Search the records for "operating". Copy every line where it appears.

» MATERIAL TO PROCESS:
_ _ _ _

(* ===== verification/CSocket.v ===== *)
(** * Opening sockets in the C SDK: src/sdk/c/src/eipc_transport.c

    [parse_address], [eipc_transport_connect], [eipc_transport_listen],
    [eipc_transport_accept] and [eipc_transport_close] over the socket calls of
    the operating system.  The theorem says which address a server ends up
    bound to. *)

From S2P Require Import Prelude Time Json Codec CMem CTransport CJson.
Local Open Scope string_scope.
Local Open Scope list_scope.
Local Open Scope Z_scope.

(** ** Addresses *)

(** [strrchr(s, ':')]: what is in front of the last colon and behind it. *)
Fixpoint lastColon (s : list byte) : option (list byte * list byte) :=
  match s with
  | [] => None
  | c :: s' =>
      match lastColon s' with
      | Some (front, behind) => Some (c :: front, behind)
      | None => if isC c 58 then Some ([], s') else None
      end
  end.

(** [atoi(s)] as the C libraries compute it, by [(int)strtol(s, NULL, 10)]. *)
Definition c_atoi (s : list byte) : Z :=
  let s := skipWhile isspace s in
  let '(neg, s) := match s with
                   | c :: s' => if isC c 45 then (true, s') else if isC c 43 then (false, s') else (false, s)
                   | [] => (false, s)
                   end in
  let v := atoi (digitRun s) in
  toInt (if neg : bool then Z.max (- v) (- 2 ^ 63) else Z.min v (2 ^ 63 - 1)).

(** Host and port; [None] is the return of -1. *)
Definition parse_address (address : list byte) (host_size : Z) : option (list byte * Z) :=
  match lastColon address with
  | None => None
  | Some (front, behind) =>
      let hlen := if host_size <=? zlen front then host_size - 1 else zlen front in
      Some (take (Z.to_nat hlen) front, u16 (c_atoi behind))
  end.

(** [sizeof(host)] *)
Definition HOST_SIZE : Z := 256.

Definition INADDR_ANY : Z := 0.

(** ** The operating system *)

(** [N] is its state, [S] a socket; an IPv4 address is a 32-bit number. *)
Class Inet (N S : Type) := {
  os_socket : N -> option S * N;
  os_connect : Z -> Z -> S -> N -> option S * N;
  os_bind : Z -> Z -> S -> N -> bool * N;
  os_listen : Z -> S -> N -> bool * N;
  os_accept : S -> N -> option (S * Z * Z) * N;
  os_close : S -> N -> N;
  inet_pton : list byte -> option Z;
  inet_ntop : Z -> list byte
}.

Section Open.
Context {N S : Type} `{Inet N S}.

(** The status and [*sock], [None] being [EIPC_INVALID_SOCKET]. *)
Definition eipc_transport_connect (null : bool) (sock : option S) (address : list byte) (n : N) :
    eipc_status_t * option S * N :=
  if null then (EIPC_ERR_INVALID, sock, n)
  else match parse_address address HOST_SIZE with
  | None => (EIPC_ERR_INVALID, sock, n)
  | Some (host, port) =>
      match os_socket n with
      | (None, n) => (EIPC_ERR_CONNECT, None, n)
      | (Some sk, n) =>
          match inet_pton host with
          | None => (EIPC_ERR_CONNECT, None, os_close sk n)
          | Some addr =>
              match os_connect addr port sk n with
              | (None, n) => (EIPC_ERR_CONNECT, None, os_close sk n)
              | (Some sk, n) => (EIPC_OK, Some sk, n)
              end
          end
      end
  end.

(** [addr.sin_addr] in [eipc_transport_listen]: the struct is zeroed, and a
    host that [inet_pton] does not take leaves it so. *)
Definition bindAddress (host : list byte) : Z :=
  if bool_decide (host = bytes_of_string "0.0.0.0") || bool_decide (host = []) then INADDR_ANY
  else default INADDR_ANY (inet_pton host).

Definition eipc_transport_listen (null : bool) (sock : option S) (address : list byte) (n : N) :
    eipc_status_t * option S * N :=
  if null then (EIPC_ERR_INVALID, sock, n)
  else match parse_address address HOST_SIZE with
  | None => (EIPC_ERR_INVALID, sock, n)
  | Some (host, port) =>
      match os_socket n with
      | (None, n) => (EIPC_ERR_CONNECT, None, n)
      | (Some sk, n) =>
          match os_bind (bindAddress host) port sk n with
          | (false, n) => (EIPC_ERR_CONNECT, None, os_close sk n)
          | (true, n) =>
              match os_listen 8 sk n with
              | (false, n) => (EIPC_ERR_CONNECT, None, os_close sk n)
              | (true, n) => (EIPC_OK, Some sk, n)
              end
          end
      end
  end.

(** The status, [*client_sock] and the string in [remote_addr]. *)
Definition eipc_transport_accept (listen_sock : S) (remote_addr_size : Z) (n : N) :
    eipc_status_t * option S * list byte * N :=
  match os_accept listen_sock n with
  | (None, n) => (EIPC_ERR_CONNECT, None, [], n)
  | (Some (sk, addr, port), n) =>
      (EIPC_OK, Some sk,
       snd (snprintf remote_addr_size (inet_ntop addr ++ [z2b 58] ++ appendInt port 0)), n)
  end.

Definition eipc_transport_close (sock : option S) (n : N) : N :=
  match sock with Some sk => os_close sk n | None => n end.

End Open.

(** ** Lemmas *)

Lemma lastColon_app host port :
  Forall (fun c => isC c 58 = false) port ->
  lastColon (host ++ z2b 58 :: port) = Some (host, port).
Proof.
  intros Hp. induction host as [|c host IH]; cbn [app lastColon]; [|by rewrite IH].
  enough (lastColon port = None) as -> by done.
  induction Hp as [|d port Hd _ IH]; [done|]. cbn [lastColon]. by rewrite IH, Hd.
Qed.

(** The address "host:port" in full. *)
Definition addressText (host : list byte) (port : Z) : list byte := host ++ z2b 58 :: appendInt port 0.

Lemma c_atoi_port port : 0 <= port < 2 ^ 16 -> c_atoi (appendInt port 0) = port.
Proof.
  intros Hp. destruct (uint_text port) as (_ & Hd & Ha); [unfold in_u64; lia|].
  destruct (uint_cons port) as (d & ds & E & Hdd & Hds); [unfold in_u64; lia|]. rewrite E in *.
  destruct (digit_facts d Hdd) as (_ & F2 & _ & F4 & F5).
  unfold c_atoi. cbn [skipWhile]. rewrite F2, F4, F5.
  assert (digitRun (d :: ds) = d :: ds) as ->.
  { clear -Hd. induction (d :: ds) as [|x l IH]; [done|]. cbn [digitRun forallb] in *.
    apply andb_true_iff in Hd as [-> Hd]. by rewrite IH. }
  rewrite Ha, Z.min_l by lia. unfold toInt. rewrite Z.mod_small by lia. lia.
Qed.

Lemma parse_address_ok host port :
  zlen host < HOST_SIZE -> 0 <= port < 2 ^ 16 ->
  parse_address (addressText host port) HOST_SIZE = Some (host, port).
Proof.
  intros Hh Hp. unfold parse_address, addressText. rewrite lastColon_app.
  - rewrite (proj2 (Z.leb_gt _ _)) by done. unfold zlen. rewrite Nat2Z.id, take_ge by done.
    rewrite c_atoi_port by done. unfold u16. by rewrite Z.mod_small by lia.
  - destruct (uint_text port) as (_ & Hd & _); [unfold in_u64; lia|].
    induction (appendInt port 0) as [|d ds IH]; [constructor|]. cbn [forallb] in Hd.
    apply andb_true_iff in Hd as [H1 H2]. apply Forall_cons. split; [|by apply IH].
    unfold isDigit in H1. breflect. apply isC_false. lia.
Qed.

(** ** Properties *)

(** A C server that is told to listen on a name listens everywhere: for an
    address whose host is not a dotted IPv4 address, such as "localhost:9090",
    [eipc_transport_listen] succeeds on a socket bound to all interfaces,
    while a dotted address is bound as given. *)
Theorem listen_bind_spec {N S} `{Inet N S} (sock : option S) (host : list byte) (port : Z) (n : N) (sk : S) (n' : N) :
  zlen host < HOST_SIZE -> 0 <= port < 2 ^ 16 ->
  eipc_transport_listen false sock (addressText host port) n = (EIPC_OK, Some sk, n') ->
  exists n1 n2, os_socket n = (Some sk, n1) /\ os_listen 8 sk n2 = (true, n') /\
    (inet_pton host = None -> os_bind INADDR_ANY port sk n1 = (true, n2)) /\
    (forall addr, inet_pton host = Some addr -> host <> [] -> host <> bytes_of_string "0.0.0.0" ->
       os_bind addr port sk n1 = (true, n2)).
Proof.
  intros Hh Hp. unfold eipc_transport_listen. rewrite parse_address_ok by done.
  destruct (os_socket n) as [[sk1|] n1]; [|done].
  destruct (os_bind _ _ _ n1) as [[] n2] eqn:Eb; [|done].
  destruct (os_listen 8 sk1 n2) as [[] n3] eqn:El; [|done]. intros [= <- <-].
  exists n1, n2. split; [done|]. split; [done|]. unfold bindAddress in Eb. split.
  - intros Ho. rewrite Ho in Eb. by destruct (_ || _).
  - intros addr Ha H1 H2. rewrite Ha, !bool_decide_eq_false_2 in Eb by done. exact Eb.
Qed.

(** An operating system that opens every socket and remembers the address each
    is bound to; it knows one dotted address. *)
Module OneHost.

#[local] Instance inet : Inet (option Z) unit :=
  {| os_socket n := (Some tt, n); os_connect _ _ _ n := (Some tt, n); os_bind a _ _ _ := (true, Some a);
     os_listen _ _ n := (true, n); os_accept _ n := (Some (tt, 0x7F000001, 40000), n); os_close _ n := n;
     inet_pton h := if bool_decide (h = bytes_of_string "127.0.0.1") then Some 0x7F000001 else None;
     inet_ntop _ := bytes_of_string "127.0.0.1" |}.

End OneHost.

#[local] Existing Instance OneHost.inet.

Lemma listen_bind_spec_witness :
  eipc_transport_listen false None (bytes_of_string "localhost:9090") None = (EIPC_OK, Some tt, Some INADDR_ANY) /\
  exists n1 n2, os_bind INADDR_ANY 9090 tt n1 = (true, n2).
Proof.
  split; [reflexivity|].
  destruct (listen_bind_spec None (bytes_of_string "localhost") 9090 None tt (Some INADDR_ANY))
    as (n1 & n2 & _ & _ & H & _); [reflexivity|split; [discriminate|reflexivity]|reflexivity|].
  exists n1, n2. apply H. reflexivity.
Defined.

_ _ _ _

» ANSWER:
    the operating system.  The theorem says which address a server ends up
(** ** The operating system *)
(** An operating system that opens every socket and remembers the address each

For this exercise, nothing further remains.